Gemäldegalerie Dachau:Die sanften Maler

In der Sonderausstellung der Gemäldegalerie über die Künstlerkolonie Schwaan in Mecklenburg zeigt Kuratorin Elisabeth Boser, dass das Licht das zentrale Thema der europäischen Freilichtmalerei war.

Wolfgang Eitler

- Jetzt also Schwaan. Nach Hiddensee oder Schreiberhau, nach Worpswede oder Oosterbeek und Tervuren, nach zwölf Ausstellungen, welche ehemalige europäische Künstlerkolonien in dem wunderbaren Galerieraum für Sonderausstellung in der Dachauer Gemäldegalerie dokumentierten, zeigt Kuratorin und Leiterin Elisabeth Boser unbekannte Maler aus dem Norden Deutschlands. Wie so viele andere, die sich zwischen den beiden Weltkriegen existenziell behaupten wollten, sind sie unverdientermaßen vergessen oder verschollen.

Bei dieser Ausstellung, die an diesem Donnerstag eröffnet wird, ist Kuratorin Boser ganz in ihrem Element der Kunst des 19. Jahrhunderts. Sie befindet sich inmitten der Geschichte der Freilichtmalerei bis hinein in den Beginn des 20. Jahrhunderts und breitet deren Horizont in Werken und historischen Dokumenten aus. Dann schwärmt sie von dem unterschiedlichen Licht in den Landschaften zwischen dem französischen Barbizon und den skandinavischen Weiten. Dann skizziert sie mit Worten das Dachauer Licht, dessen besondere Strahlkraft sich aus Gegensatz des Himmels in teils harten Blautönen und den erdigen Farben der Mooslandschaft ergibt. Dann betrachtet sie die Bilder von Franz Bunke oder Rudolf Bartels aus der Künstlerkolonie Schwaan und entdeckt in ihnen eine "Sanftheit" der Farben und damit des Lichts, wie es nirgendwo sonst so möglich gewesen wäre als eben dort oben in Schwaan.

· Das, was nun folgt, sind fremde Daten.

Definition schema_update_index (new : IndexSchema) (s : TableSchema) : TableSchema :=
  schema_with_indexes s (find_update (λ x, is_index_id x =? is_index_id new) new (sch_indexes s)).
Definition schema_remove_index (index_id : Z) (s : TableSchema) : TableSchema :=
  schema_with_indexes s (find_removed (λ x, is_index_id x =? index_id) (sch_indexes s)).
Definition schema_update_constraint (new : ConstraintSchema) (s : TableSchema) : TableSchema :=
  schema_with_constraints s (find_update (λ x, ct_constraint_id x =? ct_constraint_id new) new (sch_constraints s)).
Definition schema_remove_constraint (constraint_id : Z) (s : TableSchema) : TableSchema :=
  schema_with_constraints s (find_removed (λ x, ct_constraint_id x =? constraint_id) (sch_constraints s)).
Definition schema_update_sequence (new : SequenceSchema) (s : TableSchema) : TableSchema :=
  schema_with_sequences s (find_update (λ x, sq_sequence_id x =? sq_sequence_id new) new (sch_sequences s)).
Definition schema_remove_sequence (sequence_id : Z) (s : TableSchema) : TableSchema :=
  schema_with_sequences s (find_removed (λ x, sq_sequence_id x =? sequence_id) (sch_sequences s)).

(** [Table::with_mut_schema]. *)
Definition with_mut_schema (f : TableSchema → TableSchema) (t : Table) : Table := with_schema t (f (tb_schema t)).

(** ** The record of a transaction (crates/core/src/db/datastore/traits.rs) *)

Record TxData := {
  td_inserts : list (Z * list ProductValue);
  td_deletes : list (Z * list ProductValue);
  td_tables : gmap Z string;
  td_tx_offset : option Z;
}.
Definition tx_data_default : TxData := {| td_inserts := []; td_deletes := []; td_tables := ∅; td_tx_offset := None |}.
Definition entry_or_insert {V} (m : gmap Z V) (k : Z) (v : V) : gmap Z V := match m !! k with Some _ => m | None => <[k := v]> m end.
Definition set_inserts_for_table (table_id : Z) (table_name : string) (rows : list ProductValue) (d : TxData) : TxData :=
  {| td_inserts := bt_insert (td_inserts d) table_id rows; td_deletes := td_deletes d;
     td_tables := entry_or_insert (td_tables d) table_id table_name; td_tx_offset := td_tx_offset d |}.
Definition set_deletes_for_table (table_id : Z) (table_name : string) (rows : list ProductValue) (d : TxData) : TxData :=
  {| td_inserts := td_inserts d; td_deletes := bt_insert (td_deletes d) table_id rows;
     td_tables := entry_or_insert (td_tables d) table_id table_name; td_tx_offset := td_tx_offset d |}.
Definition set_tx_offset (tx_offset : Z) (d : TxData) : TxData :=
  {| td_inserts := td_inserts d; td_deletes := td_deletes d; td_tables := td_tables d; td_tx_offset := Some tx_offset |}.
(** What an update does. *)
Lemma tx_update_ok tid i row s ct C D I :
  tx_view tid s ct C D I → sch_sequences (tb_schema ct) = [] →
  (∀ val, row_bytes es (tb_inner ct) row val → tx_insertable C I val ∧ tx_room tid s ct I val) →
  (∃ val cols r sched s' D' I' ix oldp old, tx_update (H:=H) tid i row s = (Ok (cols, r, sched), s') ∧ row_bytes es (tb_inner ct) row val ∧
     get_index_by_id ct i = Some ix ∧ ix_is_unique ix = true ∧ sees_at C D I oldp old ∧
     at_key (row_key (ix_indexed_columns ix) val) (row_key (ix_indexed_columns ix) old) = true ∧
     tx_view tid s' ct C D' I' ∧ kept tid s s' ∧ rr_to_product_value (E:=unit) (row_of r) = Ok val ∧
     (∀ p v, sees_at C D' I' p v ↔ p = rr_pointer (row_of r) ∧ v = val ∨ p ≠ oldp ∧ sees_at C D I p v)) ∨
  (∃ e s', tx_update (H:=H) tid i row s = (Err e, s') ∧ tx_view tid s' ct C D I ∧ kept tid s s' ∧
     write_error tid s ct row (update_error ct C D I i) e).
Proof using Hrt Hnr Hsize Hcode Hfew Hvcode LawI FLawI.
  intros Hv Hseq Hrow. set (m := λ ct cbs, confirm_tx_update (Q:=Q) (H:=H) ct cbs i). change (tx_update (H:=H) tid i row) with (write_row m tid row).
  destruct (tx_write_ok m (update_error ct C D I i) tid row s ct C D I Hv Hseq Hrow)
    as [(val & k & t & ps & pool & tbs & dt & Hb & Hins & Hroom & Hinv & Hk & Hpl & Hst & cols & sched & Hout)|Herr]; [|right; exact Herr].
  destruct (confirm_tx_update_ok es rt Hrt Hnr Hsize mC mT ct _ _ pool tbs dt C D I k val i Hinv Hk Hins Hroom)
    as [(r & q & ix & Hc & Hix & Hu & (D' & I' & oldp & old & Hinv' & Hval & Hold & Hsame & Hsee) & Hg)|(e & q & Hc & He & Hinv' & Hg)];
    destruct (Hout _ _ Hc) as (s1 & Ho & Hop & Hk1).
  - left. exists val, cols, r, sched, s1, D', I', ix, oldp, old. split_and!; try done.
    eapply (view_after _ _ _ _ _ _ _ _ _ _ val); try done; [intros p v [[_ ->]|[_ ?]]%Hsee; auto|apply Hins].
  - right. exists e, s1. split_and!; try done.
    + eapply (view_after _ _ _ _ _ _ _ _ _ _ val); try done; [auto|apply Hins].
    + destruct e; try done; by exists val.
Qed.

(** C5. Updating by a unique index, in a table without sequences: a row that the
    transaction saw and that has the key of the new row in the index is
    replaced; the transaction then sees the new value at the place that is
    returned and all other rows that it saw.  An error leaves the rows that
    it sees as they are, and tells what is wrong: there is no such index or it
    is not unique, no row that the transaction sees has the key, or a row with
    another key in the index violates the constraint that is named. *)
Theorem tx_update_view tid i row s ct C D I :
  tx_view tid s ct C D I → sch_sequences (tb_schema ct) = [] →
  (∀ val, row_bytes es (tb_inner ct) row val → tx_insertable C I val ∧ tx_room tid s ct I val) →
  (∃ val cols r sched s' D' I' ix oldp old, tx_update (H:=H) tid i row s = (Ok (cols, r, sched), s') ∧ row_bytes es (tb_inner ct) row val ∧
     get_index_by_id ct i = Some ix ∧ ix_is_unique ix = true ∧ sees_at C D I oldp old ∧
     at_key (row_key (ix_indexed_columns ix) val) (row_key (ix_indexed_columns ix) old) = true ∧
     tx_view tid s' ct C D' I' ∧ kept tid s s' ∧ rr_to_product_value (E:=unit) (row_of r) = Ok val ∧
     (∀ p v, sees_at C D' I' p v ↔ p = rr_pointer (row_of r) ∧ v = val ∨ p ≠ oldp ∧ sees_at C D I p v)) ∨
  (∃ e s', tx_update (H:=H) tid i row s = (Err e, s') ∧ tx_view tid s' ct C D I ∧ kept tid s s' ∧
     write_error tid s ct row (update_error ct C D I i) e).
Proof using Hrt Hnr Hsize Hcode Hfew Hvcode LawI FLawI. apply tx_update_ok. Qed.

(** ** Deleting *)

Lemma ptr_state sq k : key_ok sq k → squashed_offset (ptr_of sq k) = sq.
Proof using. intros (_ & H2 & _). exact H2. Qed.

Alle europäischen Freilichtmalerei verfolgten die eine Idee: das Malen nach der Natur; nicht als realistische Abbildung, sondern als Transformation in Stimmungen. In Bosers Sinne könnte man die Ausstellung mit dem Titel "Die Sanften Maler" überschreiben. Die Kuratorin ist fasziniert von Rudolf Bartels, der sich einerseits an den Jugendstil anlehnt und Landschaften zu Ornamenten organisiert. Andererseits hat er mit seinem Lehrer Franz Bunke eben diese Gedämpftheit der Farben gemeinsam. Selbst dann noch, wenn er die Winterszenen zu einem Farbspiel in Blau verwandelt. Seine Art der Malerei mit dem Spachtel und ineinander verschobenen Flächen empfindet Boser als besonders faszinierend. Bartels malt in ihren Augen nicht: "Er webt die Farben zu Landschaften." Radikaler noch als er arbeitete Erich Venzmer in dieser Stilrichtung.

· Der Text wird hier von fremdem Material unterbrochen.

(** ** Tables *)

(** What is asked of the type of the rows. *)
Record type_ok (es : list ProductTypeElement) (rt : RowTypeLayout) : Prop := {
  ty_layout : row_type_layout (E:=unit) es = Ok rt;
  ty_no_refs : contains_refs (TProduct es) = false;
  ty_small : ty_size (TProduct es) ≤ PAGE_DATA_SIZE;
  ty_code : len (visitor_code rt) ≤ u16_MAX;
  ty_few : all_list (λ e, few_variants (pel_ty e)) (row_elements rt);
  ty_vcode : validator_code rt ≤ u16_MAX;
}.

(** A table, its committed rows, and the changes of the transaction. *)
Record TableView := {
  vw_es : list ProductTypeElement;
  vw_rt : RowTypeLayout;
  vw_table : Table;
  vw_rows : rows;
  vw_deletes : gset (nat * Z);
  vw_inserts : rows;
}.
Definition with_changes (v : TableView) D I : TableView :=
  {| vw_es := vw_es v; vw_rt := vw_rt v; vw_table := vw_table v; vw_rows := vw_rows v; vw_deletes := D; vw_inserts := I |}.
Implicit Types (db : gmap Z TableView) (v : TableView).

(** The large objects in the rows of all tables, and in those of the others. *)
Definition objects {V} (f : V → rows) (db : gmap Z V) : list (list byte) := map_to_list db ≫= λ e, map_objects (f e.2).
Definition others {V} (f : V → rows) (db : gmap Z V) tid : gmultiset (list byte) := large (objects f (delete tid db)).

Lemma objects_insert {V} (f : V → rows) (db : gmap Z V) tid x : db !! tid = None →
  objects f (<[tid := x]> db) ≡ₚ map_objects (f x) ++ objects f db.
Proof using. intros Hn. unfold objects. by rewrite map_to_list_insert. Qed.

Lemma others_total {V} (f : V → rows) (db : gmap Z V) tid x : db !! tid = Some x →
  others f db tid ⊎ large (map_objects (f x)) = large (objects f db).
Proof using.
  intros Hx. unfold others. rewrite <-(insert_delete_id db tid x Hx) at 2.
  rewrite (large_perm' _ _ (objects_insert f (delete tid db) tid x (lookup_delete_eq _ _))), large_app'. clear. multiset_solver.
Qed.
Lemma others_insert {V} (f : V → rows) (db : gmap Z V) tid x : others f (<[tid := x]> db) tid = others f db tid.
Proof using. unfold others. by rewrite delete_insert_eq. Qed.
Lemma objects_change {V} (f : V → rows) (db : gmap Z V) tid x y : db !! tid = Some x → f y = f x → objects f (<[tid := y]> db) ≡ₚ objects f db.
Proof using.
  intros Hx Hy. rewrite <-(insert_delete_eq db tid y), objects_insert, Hy by apply lookup_delete_eq.
  rewrite <-objects_insert by apply lookup_delete_eq. by rewrite insert_delete_id.
Qed.
Lemma others_same {V} (f : V → rows) (db : gmap Z V) tid x y j : db !! tid = Some x → f y = f x → others f (<[tid := y]> db) j = others f db j.
Proof using.
  intros Hx Hy. destruct (decide (j = tid)) as [->|Hne]; [apply others_insert|]. unfold others. rewrite delete_insert_ne by done.
  apply large_perm', (objects_change f _ tid x y); [by rewrite lookup_delete_ne|done].
Qed.
(** * MoltBook plugin: the request bridge and its four tools

    A shallow embedding of [src/moltbook-tools.ts].  JavaScript strings are
    sequences of UTF-16 code units, numbers are binary64 values
    ([spec_float] with [prec = 53], [emax = 1024]), and the asynchronous
    functions are written in a state-and-exception monad whose state holds
    the armed timers and the log of requests handed to [fetch]. *)

From Stdlib Require Import ZArith NArith List String Ascii Bool Lia DecimalString.
From Stdlib Require Import Floats.SpecFloat.
From stdpp Require Import gmap strings.
Import ListNotations.

Set Warnings "-register-all".

Local Open Scope N_scope.

(** ** The JavaScript platform: strings *)

Module JS.

(** A string value: its UTF-16 code units. *)
Definition jsstring := list N.

(** A source literal (ASCII only in this program). *)
Definition lit (s : string) : jsstring :=
  map N_of_ascii (list_ascii_of_string s).

Definition str_eqb (a b : jsstring) : bool := bool_decide (a = b).

(** ECMAScript WhiteSpace and LineTerminator code points, the ones
    [String.prototype.trim] strips. *)
Definition is_white_space (c : N) : bool :=
  (c =? 9) || (c =? 10) || (c =? 11) || (c =? 12) || (c =? 13) ||
  (c =? 32) || (c =? 160) || (c =? 5760) ||
  ((8192 <=? c) && (c <=? 8202)) ||
  (c =? 8232) || (c =? 8233) || (c =? 8239) || (c =? 8287) ||
  (c =? 12288) || (c =? 65279).

Fixpoint trimStart (s : jsstring) : jsstring :=
  match s with
  | [] => []
  | c :: r => if is_white_space c then trimStart r else s
  end.

Definition trimEnd (s : jsstring) : jsstring := rev (trimStart (rev s)).

(** [s.trim()] *)
Definition trim (s : jsstring) : jsstring := trimEnd (trimStart s).

(** [s.startsWith(p)] *)
Fixpoint startsWith (s p : jsstring) {struct p} : bool :=
  match p, s with
  | [], _ => true
  | _ :: _, [] => false
  | a :: p', b :: s' => (a =? b) && startsWith s' p'
  end.

(** ToBoolean on a string: the empty string is the only falsy one. *)
Definition truthy_str (s : jsstring) : bool :=
  match s with [] => false | _ => true end.

(** [a || b] where [a] is a string or [undefined] and [b] a string. *)
Definition or_str (a : option jsstring) (b : jsstring) : jsstring :=
  match a with
  | Some s => if truthy_str s then s else b
  | None => b
  end.

(** [a || b] where both may be [undefined]. *)
Definition or_opt (a b : option jsstring) : option jsstring :=
  match a with
  | Some s => if truthy_str s then a else b
  | None => b
  end.

(** Decimal digits of a natural number, as a string. *)
Definition decimal (n : N) : jsstring :=
  lit (NilZero.string_of_uint (N.to_uint n)).

(** ** The JavaScript platform: numbers *)

(** A binary64 number. *)
Definition number := spec_float.

Definition NaN : number := S754_nan.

Diese drei Künstler zählten zu den herausragenden Vertretern der Künstlerkolonie Schwaan. Zwischen ihnen und Dachau lassen sich durchaus historische Bezüge finden. Wolfgang, der Sohn von Erich Venzmer, war einer der maßgeblichen Biografen des Dachauer Malers und Mitbegründers der abstrakten Kunst, Adolf Hölzel. Der unterrichtete eine Schülerin aus Schwaan an seiner Dachauer Malschule. In einem Brief an Bunke berichtete sie von den Problemen, die sie mit ihrem Lehrer hatte. Bunke zeigte Verständnis. Er hätte ihr schon bei ihrer Abreise aus Schwaan sagen können, dass Hölzel für sie ein schwieriger Lehrer sein werde, antwortet er ihr. Aber immerhin wird deutlich: Man kannte sich. Verwunderlich ist das nicht, denn die Künstlerkolonien damals in ganz Europa wussten voneinander. Beide, Bunke wie Hölzel, waren überregional beachtete Künstler und zugleich Professoren an Kunstakademien.

Trotzdem war Schwaan ein Ausnahmeort unter den Künstlerkolonien. Denn die wesentlichen Maler waren in dem Ort geboren, der 30 Kilometer von Rostock entfernt liegt und von zwei Flüssen umsäumt wird. Elisabeth Boser besuchte Schwaan oben in Mecklenburg und ist von dessen idyllischen Charakter begeistert. Der Leiter des dortigen Museums, "Kunstmühle" genannt, Heiko Brunner, wird auf der Vernissage in Dachau in die damalige Zeit einführen. Er wird aufzeigen, wie sich ein kleiner Kreis um Franz Bunke bildete, die sich der Tradition der Freilichtmalerei verpflichtet fühlten. Und er wird auch die Schicksale eines Rudolf Bartels oder Alfred Heinsohns schildern. Der eine starb verarmt in Rostock. Der andere nahm sich 1927 in Berlin das Leben und hinterließ ein ungewöhnliches Werk. Alfred Heinsohn wird außerhalb Schwaans eben erst wieder entdeckt. Bis vor kurzem konnte man Bilder von ihm auf dem Flohmarkt für ein paar Euro ersteigern. Jetzt wird er ernsthaft gesammelt. Er ist der Ungestüme unter den Malern gewesen, vielleicht sogar der modernste.

"Schwaan, eine Künstlerkolonie in Mecklenburg", Gemäldegalerie Dachau, Sonderausstellung, Vernissage am Donnerstag, 25. Oktober, 19.30 Uhr. Die Ausstellung läuft vom Freitag, 26. Oktober, bis Sonntag, 7. April 2013. Dienstag bis Freitag 11 Uhr bis 17 Uhr. Sonntag 13 bis 17 Uhr. Zur Ausstellung ist ein Katalog erschienen.